Exercise prompt: Only one stretch of the records below should be repeated. It starts with the line containing "Definition np_can_cast (from_" and goes on through the line containing "[Vector3; Vector3Stamped; Point;", exactly as written.

Records for this exercise:
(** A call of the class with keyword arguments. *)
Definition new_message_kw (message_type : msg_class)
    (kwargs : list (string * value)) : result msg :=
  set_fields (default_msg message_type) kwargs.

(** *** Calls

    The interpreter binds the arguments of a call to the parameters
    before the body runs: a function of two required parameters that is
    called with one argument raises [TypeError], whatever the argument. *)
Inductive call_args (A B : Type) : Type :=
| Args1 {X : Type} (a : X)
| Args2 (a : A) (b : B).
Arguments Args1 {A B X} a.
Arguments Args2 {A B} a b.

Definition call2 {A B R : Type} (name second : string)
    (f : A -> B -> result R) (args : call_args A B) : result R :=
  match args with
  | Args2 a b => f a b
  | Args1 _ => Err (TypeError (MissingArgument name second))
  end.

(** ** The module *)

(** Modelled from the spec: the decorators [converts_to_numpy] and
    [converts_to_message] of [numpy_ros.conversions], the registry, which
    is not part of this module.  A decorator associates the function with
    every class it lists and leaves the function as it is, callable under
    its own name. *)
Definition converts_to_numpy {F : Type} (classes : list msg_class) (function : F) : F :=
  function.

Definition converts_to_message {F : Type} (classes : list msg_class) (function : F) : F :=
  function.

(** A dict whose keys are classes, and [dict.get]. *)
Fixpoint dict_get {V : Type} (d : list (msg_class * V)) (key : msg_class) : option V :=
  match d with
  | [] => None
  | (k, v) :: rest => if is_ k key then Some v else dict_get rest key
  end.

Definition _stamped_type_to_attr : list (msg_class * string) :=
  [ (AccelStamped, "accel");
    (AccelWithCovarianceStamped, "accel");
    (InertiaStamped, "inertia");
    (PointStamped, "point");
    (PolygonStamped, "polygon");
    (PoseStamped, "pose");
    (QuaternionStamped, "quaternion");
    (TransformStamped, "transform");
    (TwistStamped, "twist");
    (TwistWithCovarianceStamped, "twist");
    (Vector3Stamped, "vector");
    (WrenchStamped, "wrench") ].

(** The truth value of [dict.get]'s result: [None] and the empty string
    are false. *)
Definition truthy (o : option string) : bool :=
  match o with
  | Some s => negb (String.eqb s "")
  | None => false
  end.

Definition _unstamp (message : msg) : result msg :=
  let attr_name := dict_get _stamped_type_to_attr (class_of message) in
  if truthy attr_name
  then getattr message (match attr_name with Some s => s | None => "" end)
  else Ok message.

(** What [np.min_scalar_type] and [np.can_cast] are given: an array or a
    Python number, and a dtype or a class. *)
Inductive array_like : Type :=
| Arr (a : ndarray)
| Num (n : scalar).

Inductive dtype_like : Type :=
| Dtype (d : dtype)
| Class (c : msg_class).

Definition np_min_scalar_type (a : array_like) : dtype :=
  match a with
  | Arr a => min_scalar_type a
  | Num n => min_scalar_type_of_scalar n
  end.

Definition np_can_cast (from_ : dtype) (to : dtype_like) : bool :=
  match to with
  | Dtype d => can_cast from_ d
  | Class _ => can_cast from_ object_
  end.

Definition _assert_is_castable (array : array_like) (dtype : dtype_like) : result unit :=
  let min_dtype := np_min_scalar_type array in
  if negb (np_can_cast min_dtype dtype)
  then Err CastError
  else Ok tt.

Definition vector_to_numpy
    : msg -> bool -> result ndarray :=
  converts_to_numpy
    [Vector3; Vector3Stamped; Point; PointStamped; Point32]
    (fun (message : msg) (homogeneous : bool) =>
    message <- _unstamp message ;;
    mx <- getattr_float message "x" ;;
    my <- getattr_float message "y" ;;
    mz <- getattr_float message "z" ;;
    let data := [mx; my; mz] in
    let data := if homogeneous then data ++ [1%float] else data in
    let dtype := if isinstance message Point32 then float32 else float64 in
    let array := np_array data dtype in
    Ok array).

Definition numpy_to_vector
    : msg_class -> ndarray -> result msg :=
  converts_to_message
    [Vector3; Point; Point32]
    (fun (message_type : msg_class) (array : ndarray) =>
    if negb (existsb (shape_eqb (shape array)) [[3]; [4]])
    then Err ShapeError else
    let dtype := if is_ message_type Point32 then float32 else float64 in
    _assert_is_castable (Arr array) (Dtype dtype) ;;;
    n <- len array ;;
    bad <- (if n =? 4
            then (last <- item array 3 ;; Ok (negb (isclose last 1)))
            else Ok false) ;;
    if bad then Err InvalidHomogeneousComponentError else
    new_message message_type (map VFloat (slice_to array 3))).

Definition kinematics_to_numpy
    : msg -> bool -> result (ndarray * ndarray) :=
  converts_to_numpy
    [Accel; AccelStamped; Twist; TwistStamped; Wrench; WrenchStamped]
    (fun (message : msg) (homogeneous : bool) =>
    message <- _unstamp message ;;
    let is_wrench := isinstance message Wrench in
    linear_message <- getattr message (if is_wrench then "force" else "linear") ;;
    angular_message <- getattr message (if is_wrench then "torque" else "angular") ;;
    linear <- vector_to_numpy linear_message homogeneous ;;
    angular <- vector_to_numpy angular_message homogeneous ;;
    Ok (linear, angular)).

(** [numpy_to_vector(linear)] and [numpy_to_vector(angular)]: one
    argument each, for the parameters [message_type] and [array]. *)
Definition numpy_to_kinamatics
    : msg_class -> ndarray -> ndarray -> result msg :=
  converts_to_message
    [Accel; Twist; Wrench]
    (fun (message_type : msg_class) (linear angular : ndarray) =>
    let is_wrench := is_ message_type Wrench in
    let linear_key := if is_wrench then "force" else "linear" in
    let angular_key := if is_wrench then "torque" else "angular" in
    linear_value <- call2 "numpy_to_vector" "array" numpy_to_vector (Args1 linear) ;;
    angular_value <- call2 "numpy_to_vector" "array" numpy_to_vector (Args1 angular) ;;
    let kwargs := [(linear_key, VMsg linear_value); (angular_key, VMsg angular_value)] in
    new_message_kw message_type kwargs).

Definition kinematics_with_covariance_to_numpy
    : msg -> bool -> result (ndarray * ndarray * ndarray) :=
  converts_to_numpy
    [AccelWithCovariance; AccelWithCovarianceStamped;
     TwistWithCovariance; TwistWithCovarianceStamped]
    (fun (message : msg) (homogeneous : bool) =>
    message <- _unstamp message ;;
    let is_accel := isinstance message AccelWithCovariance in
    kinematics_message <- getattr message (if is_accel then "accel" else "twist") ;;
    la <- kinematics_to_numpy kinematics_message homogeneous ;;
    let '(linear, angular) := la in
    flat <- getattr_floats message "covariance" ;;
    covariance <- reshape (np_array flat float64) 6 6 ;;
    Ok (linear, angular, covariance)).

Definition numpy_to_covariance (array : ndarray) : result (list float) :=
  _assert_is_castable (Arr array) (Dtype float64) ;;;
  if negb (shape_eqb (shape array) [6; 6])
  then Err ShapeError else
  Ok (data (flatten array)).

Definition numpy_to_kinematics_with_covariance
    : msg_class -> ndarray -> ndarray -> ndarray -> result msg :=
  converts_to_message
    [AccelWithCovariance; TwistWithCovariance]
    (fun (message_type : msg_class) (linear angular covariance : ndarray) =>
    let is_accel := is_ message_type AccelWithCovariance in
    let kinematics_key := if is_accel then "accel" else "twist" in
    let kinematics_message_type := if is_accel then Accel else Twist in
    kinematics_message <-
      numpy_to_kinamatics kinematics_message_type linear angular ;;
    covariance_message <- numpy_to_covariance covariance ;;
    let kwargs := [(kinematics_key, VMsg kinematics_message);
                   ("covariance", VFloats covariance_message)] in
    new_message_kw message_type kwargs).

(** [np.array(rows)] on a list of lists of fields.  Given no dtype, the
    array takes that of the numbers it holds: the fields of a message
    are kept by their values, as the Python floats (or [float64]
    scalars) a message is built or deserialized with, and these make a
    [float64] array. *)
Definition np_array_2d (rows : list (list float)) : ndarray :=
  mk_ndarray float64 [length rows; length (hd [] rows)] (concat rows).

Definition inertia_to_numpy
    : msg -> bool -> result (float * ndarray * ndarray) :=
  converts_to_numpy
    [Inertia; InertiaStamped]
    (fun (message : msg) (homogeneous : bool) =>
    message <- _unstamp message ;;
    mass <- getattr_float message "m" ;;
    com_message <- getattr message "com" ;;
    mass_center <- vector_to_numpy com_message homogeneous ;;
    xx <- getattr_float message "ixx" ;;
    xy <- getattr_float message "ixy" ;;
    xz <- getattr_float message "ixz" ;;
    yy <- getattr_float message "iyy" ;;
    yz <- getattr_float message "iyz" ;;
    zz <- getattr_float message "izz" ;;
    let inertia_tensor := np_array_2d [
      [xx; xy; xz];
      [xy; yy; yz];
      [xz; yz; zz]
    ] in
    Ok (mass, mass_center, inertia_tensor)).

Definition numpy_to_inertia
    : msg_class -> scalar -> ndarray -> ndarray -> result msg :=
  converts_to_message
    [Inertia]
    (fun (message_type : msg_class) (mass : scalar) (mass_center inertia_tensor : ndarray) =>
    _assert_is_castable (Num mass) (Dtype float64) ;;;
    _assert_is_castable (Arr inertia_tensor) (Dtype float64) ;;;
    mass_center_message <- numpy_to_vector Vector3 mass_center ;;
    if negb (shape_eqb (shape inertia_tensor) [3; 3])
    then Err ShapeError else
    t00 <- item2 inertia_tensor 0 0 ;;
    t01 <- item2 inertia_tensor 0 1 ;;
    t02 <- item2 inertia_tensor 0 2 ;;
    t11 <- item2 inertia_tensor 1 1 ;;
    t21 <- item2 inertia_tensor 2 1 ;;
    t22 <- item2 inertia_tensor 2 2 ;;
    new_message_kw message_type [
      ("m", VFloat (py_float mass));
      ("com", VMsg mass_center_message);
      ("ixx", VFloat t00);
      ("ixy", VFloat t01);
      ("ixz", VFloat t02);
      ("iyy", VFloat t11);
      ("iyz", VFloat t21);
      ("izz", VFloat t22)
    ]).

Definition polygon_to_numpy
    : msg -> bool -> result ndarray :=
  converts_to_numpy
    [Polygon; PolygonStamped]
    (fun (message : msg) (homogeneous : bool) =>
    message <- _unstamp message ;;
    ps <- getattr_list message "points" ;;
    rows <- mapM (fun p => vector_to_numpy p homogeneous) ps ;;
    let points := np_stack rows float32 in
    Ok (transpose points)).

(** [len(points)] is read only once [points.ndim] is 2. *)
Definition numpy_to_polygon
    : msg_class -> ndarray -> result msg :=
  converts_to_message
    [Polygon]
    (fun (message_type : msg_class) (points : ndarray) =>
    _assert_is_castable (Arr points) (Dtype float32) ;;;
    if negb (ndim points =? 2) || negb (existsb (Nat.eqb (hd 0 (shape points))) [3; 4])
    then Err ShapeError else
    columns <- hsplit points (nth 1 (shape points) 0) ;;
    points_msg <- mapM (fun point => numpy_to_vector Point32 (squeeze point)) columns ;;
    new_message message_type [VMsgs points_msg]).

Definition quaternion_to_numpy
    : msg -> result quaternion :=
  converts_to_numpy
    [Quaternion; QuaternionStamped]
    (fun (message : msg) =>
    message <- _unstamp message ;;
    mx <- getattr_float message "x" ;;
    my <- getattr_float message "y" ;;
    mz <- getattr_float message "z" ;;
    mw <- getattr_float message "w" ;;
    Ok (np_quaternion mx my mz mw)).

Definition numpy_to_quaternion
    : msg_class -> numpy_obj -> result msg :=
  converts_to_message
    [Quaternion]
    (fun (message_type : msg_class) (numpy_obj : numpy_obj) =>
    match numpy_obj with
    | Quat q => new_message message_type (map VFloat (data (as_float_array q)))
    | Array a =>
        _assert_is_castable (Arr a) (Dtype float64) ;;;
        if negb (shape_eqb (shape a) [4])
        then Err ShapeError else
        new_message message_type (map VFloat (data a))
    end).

--

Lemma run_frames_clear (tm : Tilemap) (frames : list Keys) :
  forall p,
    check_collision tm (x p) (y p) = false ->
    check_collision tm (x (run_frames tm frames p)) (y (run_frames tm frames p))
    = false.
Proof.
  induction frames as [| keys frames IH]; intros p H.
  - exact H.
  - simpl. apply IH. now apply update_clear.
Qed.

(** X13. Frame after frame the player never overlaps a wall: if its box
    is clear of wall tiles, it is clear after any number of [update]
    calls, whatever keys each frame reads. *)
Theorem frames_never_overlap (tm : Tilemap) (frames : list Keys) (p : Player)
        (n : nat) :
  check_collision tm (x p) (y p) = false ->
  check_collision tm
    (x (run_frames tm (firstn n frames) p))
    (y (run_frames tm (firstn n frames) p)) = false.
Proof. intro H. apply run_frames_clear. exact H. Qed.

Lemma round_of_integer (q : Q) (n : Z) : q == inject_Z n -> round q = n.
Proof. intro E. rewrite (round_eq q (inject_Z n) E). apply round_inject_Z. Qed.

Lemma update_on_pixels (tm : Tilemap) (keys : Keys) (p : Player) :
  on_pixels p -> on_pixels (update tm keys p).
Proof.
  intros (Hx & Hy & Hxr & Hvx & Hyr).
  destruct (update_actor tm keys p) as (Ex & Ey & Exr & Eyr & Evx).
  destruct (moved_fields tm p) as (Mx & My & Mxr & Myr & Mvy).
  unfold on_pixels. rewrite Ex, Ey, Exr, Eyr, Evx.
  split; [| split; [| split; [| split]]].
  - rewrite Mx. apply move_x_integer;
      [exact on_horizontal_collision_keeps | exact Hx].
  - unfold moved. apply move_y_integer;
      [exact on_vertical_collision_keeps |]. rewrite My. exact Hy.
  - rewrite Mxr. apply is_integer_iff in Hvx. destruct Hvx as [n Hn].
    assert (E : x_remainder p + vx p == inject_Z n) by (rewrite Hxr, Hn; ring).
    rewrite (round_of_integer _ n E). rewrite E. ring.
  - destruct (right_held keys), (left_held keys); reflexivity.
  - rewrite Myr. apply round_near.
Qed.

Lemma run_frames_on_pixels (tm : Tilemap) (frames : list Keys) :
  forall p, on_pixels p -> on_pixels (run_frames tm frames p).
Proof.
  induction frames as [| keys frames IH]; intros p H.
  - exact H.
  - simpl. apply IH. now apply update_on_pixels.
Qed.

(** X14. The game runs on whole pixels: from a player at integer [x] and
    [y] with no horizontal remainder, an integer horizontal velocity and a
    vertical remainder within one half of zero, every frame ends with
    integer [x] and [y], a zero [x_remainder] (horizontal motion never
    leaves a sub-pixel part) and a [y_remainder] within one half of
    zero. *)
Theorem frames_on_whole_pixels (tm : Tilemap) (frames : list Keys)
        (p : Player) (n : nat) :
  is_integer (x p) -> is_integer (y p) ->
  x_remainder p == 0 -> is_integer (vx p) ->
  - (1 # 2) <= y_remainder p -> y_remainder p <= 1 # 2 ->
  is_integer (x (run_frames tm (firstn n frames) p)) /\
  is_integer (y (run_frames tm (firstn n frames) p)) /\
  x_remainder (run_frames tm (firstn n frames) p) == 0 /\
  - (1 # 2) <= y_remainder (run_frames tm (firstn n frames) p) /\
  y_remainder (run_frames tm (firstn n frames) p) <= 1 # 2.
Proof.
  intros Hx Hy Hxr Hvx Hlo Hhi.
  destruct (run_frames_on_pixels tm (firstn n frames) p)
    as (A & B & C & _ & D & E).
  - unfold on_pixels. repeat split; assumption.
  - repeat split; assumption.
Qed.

Answer to this task:
Definition np_can_cast (from_ : dtype) (to : dtype_like) : bool :=
  match to with
  | Dtype d => can_cast from_ d
  | Class _ => can_cast from_ object_
  end.

Definition _assert_is_castable (array : array_like) (dtype : dtype_like) : result unit :=
  let min_dtype := np_min_scalar_type array in
  if negb (np_can_cast min_dtype dtype)
  then Err CastError
  else Ok tt.

Definition vector_to_numpy
    : msg -> bool -> result ndarray :=
  converts_to_numpy
    [Vector3; Vector3Stamped; Point; PointStamped; Point32]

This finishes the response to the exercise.